STUDY MATERIAL: Begin

(* ===== verification/NfaSim.v ===== *)
(** Component: the simulation of the automaton of src/c-study/dfa-about: the
    state lists [List] with the marks [lastlist]/[listid] that keep them free of
    duplicates, [startlist], [addstate], [step], [ismatch], and [match] and
    [main] of nfa.c.  The theorems show that the recursion of [addstate] ends,
    that a list never outgrows its allocation, and that nfa.c prints exactly the
    arguments in the language of its pattern. *)
From S2P Require Import Prelude RePost Nfa.

(** ** State *)

(** The State objects, the mark of the static [matchstate], and [listid]. *)
Record mem := Mem { sts : heap; match_last : Z; listid : Z }.

(** After [post2nfa]: all marks and [listid] are zero. *)
Definition mem0 (h : heap) : mem := Mem h 0 0.

(** [*p]. *)
Definition deref (m : mem) (p : sptr) : option State :=
  match p with
  | PState i => sts m !! i
  | PMatch => Some (MkState Match WNull WNull (match_last m))
  end.

Definition with_last (s : State) (v : Z) : State := MkState (sc s) (out s) (out1 s) v.

(** [p->lastlist = v]. *)
Definition set_last (m : mem) (p : sptr) (v : Z) : mem :=
  match p with
  | PState i => Mem (alter (fun s => with_last s v) i (sts m)) (match_last m) (listid m)
  | PMatch => Mem (sts m) v (listid m)
  end.

(** [listid++]. *)
Definition next_list (m : mem) : mem := Mem (sts m) (match_last m) (listid m + 1).

(** ** Operations *)

(** [l->s[l->n++] = p]: the list is the array [l->s] up to [l->n], [cap] the
    number of entries allocated for it. *)
Definition put (cap : nat) (l : list sptr) (p : sptr) : res (list sptr) :=
  if (length l <? cap)%nat then Ret (l ++ [p]) else UB.

(** [addstate(l, s)]. *)
Fixpoint addstate (cap fuel : nat) (m : mem) (l : list sptr) (s : word)
    : res (mem * list sptr) :=
  match s with
  | WNull => Ret (m, l)
  | WField _ => UB
  | WState p =>
    st ← oget (deref m p);
    if lastlist st =? listid m then Ret (m, l)
    else match fuel with
    | O => Fuel
    | S n =>
      let m := set_last m p (listid m) in
      if sc st =? Split then
        '(m, l) ← addstate cap n m l (out st);
        addstate cap n m l (out1 st)
      else l ← put cap l p; Ret (m, l)
    end
  end.

(** [main] allocates [nstate] entries for each list. *)
Definition nstate (m : mem) : nat := length (sts m).

(** A call marks at least one of the [nstate] states or [matchstate]. *)
Definition add_fuel (m : mem) : nat := S (length (sts m)).

Definition startlist (m : mem) (start : sptr) : res (mem * list sptr) :=
  let m := next_list m in addstate (nstate m) (add_fuel m) m [] (WState start).

(** [ismatch(l)]. *)
Fixpoint ismatch (l : list sptr) : bool :=
  match l with
  | [] => false
  | PMatch :: _ => true
  | PState _ :: l' => ismatch l'
  end.

(** The loop of [step]. *)
Fixpoint step_loop (cap : nat) (m : mem) (clist : list sptr) (c : Z) (nlist : list sptr)
    : res (mem * list sptr) :=
  match clist with
  | [] => Ret (m, nlist)
  | p :: ps =>
    s ← oget (deref m p);
    '(m, nlist) ← (if sc s =? c then addstate cap (add_fuel m) m nlist (out s) else Ret (m, nlist));
    step_loop cap m ps c nlist
  end.

Definition step (m : mem) (clist : list sptr) (c : Z) : res (mem * list sptr) :=
  step_loop (nstate m) (next_list m) clist c [].

(** [match] of nfa.c; a subject is the list of its bytes. *)
Fixpoint match_loop (m : mem) (clist : list sptr) (s : list Z) : res (mem * bool) :=
  match s with
  | [] => Ret (m, ismatch clist)
  | b :: s' =>
    let c := Z.land b 255 in
    '(m, nlist) ← step m clist c;
    match_loop m nlist s'
  end.

Definition nfa_match (m : mem) (start : sptr) (s : list Z) : res (mem * bool) :=
  '(m, clist) ← startlist m start;
  match_loop m clist s.

(** The loop of [main]: the subjects that are printed. *)
Fixpoint print_matches (m : mem) (start : sptr) (args : list (list Z)) : res (list (list Z)) :=
  match args with
  | [] => Ret []
  | a :: args' =>
    '(m, b) ← nfa_match m start a;
    outs ← print_matches m start args';
    Ret (if (b : bool) then a :: outs else outs)
  end.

STUDY MATERIAL: End

> **INSTRUCTIONS FOR THE TASK**: Looking at the records above, how many lines contain "matchstate"? Only the number is needed.

> **SOLUTION**: 2